A 70-year-old man presented with recurrent left upper eyelid spindle cell melanoma. He was initially diagnosed with eyelid spindle cell melanoma three years prior and underwent excision with negative sentinel lymph node biopsy. He refused radiation and was observed without evidence of local or systemic disease. Seventeen months later, he developed a biopsy-proven local recurrence and presented for additional evaluation. Exam demonstrated a large, firm, amelanotic lesion encasing the entire left upper eyelid from the medial to lateral canthus and attaching to the brow tissues and frontal bone (A). Due to the extensive surgery required for complete excision of the tumor, the patient opted for checkpoint inhibitor immunotherapy. He received ipilimumab 1 mg/kg and nivolumab 3 mg/kg intravenously every three weeks for 4 cycles. He had pseudoprogression after the first cycle within one week after receiving the first cycle (B) but demonstrated dramatic clinical improvement after his fourth cycle (C) that remained evident three months after he received his last cycle of combined ipilimumab and nivolumab (D). He continues to undergo treatment with intravenous nivolumab with plan for 3 additional cycles of nivolumab monotherapy given his improvement.
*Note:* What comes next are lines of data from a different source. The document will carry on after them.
(** The sender knows the public keys of [1] and [2] and has the private key of [3]; the
    receiver has the private key of [2] and knows the public key of [3]. *)
Definition toy_coord (b : Z) : list Z := replicate 48 b.
Definition toy_public (b : Z) : DPS_Key := KeyEC DPS_EC_CURVE_P384 (Some (toy_coord b)) (Some (toy_coord b)) None.
Definition toy_private (b : Z) : DPS_Key := KeyEC DPS_EC_CURVE_P384 None None (Some (toy_coord b)).
Definition toy_sender : DPS_MemoryKeyStore := mkMks [([1], toy_public 5); ([2], toy_public 6); ([3], toy_private 7)] 4 [] None None.
Definition toy_receiver : DPS_MemoryKeyStore := mkMks [([2], toy_private 6); ([3], toy_public 7)] 2 [] None None.
Definition toy_rcpt (kid : Z) : COSE_Entity := mkEntity COSE_ALG_ECDH_ES_A256KW [kid].
Definition toy_signer : COSE_Entity := mkEntity COSE_ALG_ES384 [3].

Lemma toy_coord_ok b : is_byte b -> coordinate DPS_EC_CURVE_P384 (toy_coord b).
Proof. intros H. split; [done|]. by apply Forall_replicate. Qed.
Lemma toy_pair curve b : is_curve curve -> is_byte b ->
  let c := replicate (CoordinateSize_EC curve) b in key_pair curve c c c.
Proof.
  intros Hc Hb c. assert (coordinate curve c) as H by (split; [apply length_replicate|by apply Forall_replicate]).
  split; [done|]. do 3 (split; [done|]). split; [done|]. rewrite group_size_curve by done. apply H.
Qed.
Lemma toy_byte b : (0 <=? b) && (b <? 256) = true -> is_byte b.
Proof. unfold is_byte. lia. Qed.

Lemma toy_answers mks kid k : key_of (mks_entries mks) kid = Some k -> answers (memory_key_store mks) kid (DPS_SetKey k).
Proof. intros E. eexists. split; [done|]. cbn. by rewrite handler_key_of, E. Qed.

Lemma toy_generates mks : generates (memory_key_store mks).
Proof.
  eexists. split; [done|]. split.
  - intros t. exists (replicate 32 (u8 (Z.of_nat t))). split; [|done]. split; [done|]. apply Forall_replicate. unfold is_byte, u8.
    apply Z.mod_pos_bound. lia.
  - intros t curve Hc. assert (is_byte (u8 (Z.of_nat t))) as Hb by (unfold is_byte, u8; apply Z.mod_pos_bound; lia).
    set (c := replicate (CoordinateSize_EC curve) (u8 (Z.of_nat t))). exists c, c, c. pose proof (toy_pair curve _ Hc Hb) as Hp.
    split; [done|]. destruct Hp as (_ & [Hl Hbs] & _). unfold MemoryKeyStoreEphemeralKeyHandler, DPS_EphemeralKey.
    rewrite curve_params by done. cbn. rewrite group_size_curve by done. fold c. by rewrite decide_True.
Qed.

Lemma toy_signs : signs (memory_key_store toy_sender) toy_signer (toy_coord 7) (toy_coord 7) (toy_coord 7).
Proof.
  split; [by left|]. split; [by apply (bool_decide_unpack _)|]. split; [done|]. split; [by apply (toy_pair DPS_EC_CURVE_P384 7); [left|]|].
  exists None, None. split; [done|]. split; [done|]. by apply toy_answers.
Qed.
Lemma toy_knows : knows (memory_key_store toy_receiver) toy_signer (toy_coord 7) (toy_coord 7).
Proof. exists None. split; [done|]. by apply toy_answers. Qed.

Lemma toy_reachable kid b : is_byte b -> is_byte kid -> key_of (mks_entries toy_sender) [kid] = Some (toy_public b) ->
  reachable (memory_key_store toy_sender) (toy_rcpt kid).
Proof.
  intros Hb Hk E. exists (replicate 32 0). split; [by split; [done|apply Forall_replicate]|]. split; [by split; [cbn|constructor]|].
  split; [by cbn|]. right. right. split; [done|]. exists DPS_EC_CURVE_P384, (toy_coord b), (toy_coord b), None, (toy_coord b).
  split; [by apply (toy_pair DPS_EC_CURVE_P384 b); [left|]|]. split; [done|]. by apply toy_answers.
Qed.
Lemma toy_can_send signer : signer_ok (memory_key_store toy_sender) signer (toy_coord 7) (toy_coord 7) (toy_coord 7) ->
  can_send (memory_key_store toy_sender) [toy_rcpt 1; toy_rcpt 2] COSE_ALG_ECDH_ES_A256KW signer (toy_coord 7) (toy_coord 7) (toy_coord 7).
Proof.
  intros Hs. split; try done; [apply toy_generates|by repeat constructor|]. constructor; [by apply (toy_reachable 1 5)|].
  constructor; [by apply (toy_reachable 2 6)|done].
Qed.

Lemma toy_lacks : lacks (memory_key_store toy_receiver) (toy_rcpt 1).
Proof. exists DPS_ERR_MISSING. split; [done|]. by eexists. Qed.
Lemma toy_shared : shared (memory_key_store toy_sender) (memory_key_store toy_receiver) (toy_rcpt 2).
Proof.
  left. split; [done|]. exists DPS_EC_CURVE_P384, (toy_coord 6), (toy_coord 6), None, (toy_coord 6), None, None.
  split; [by apply (toy_pair DPS_EC_CURVE_P384 6); [left|]|]. split; [done|]. split; [done|]. split; by apply toy_answers.
Qed.

Definition toy_nonce : list Z := replicate 12 7.
Definition toy_payload : list (list Z) := [[104; 105]; [106]].
Definition toy_recipients : list COSE_Entity := [toy_rcpt 1; toy_rcpt 2].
Ipilimumab and nivolumab are checkpoint inhibitors that provide effective noninvasive treatment for malignant melanoma.These agents may be especially useful for treatment of tumors in locations such as the periorbital region, where Mohs surgery with possible substantial excision and subsequent reconstruction would result in high morbidity including cicatricial lagophthalmos, ectropion, exposure keratopathy, or restrictive strabismus. In patients with extensive disease, including our patient, checkpoint inhibitor immunotherapy may reduce the need for orbital exenteration. Awareness that immunotherapy may lead to pseudoprogression, increased tumor size after immune cell infiltration of the tumor due to effective treatment response, is important to avoid premature cessation of efficacious immunotherapeutic agents.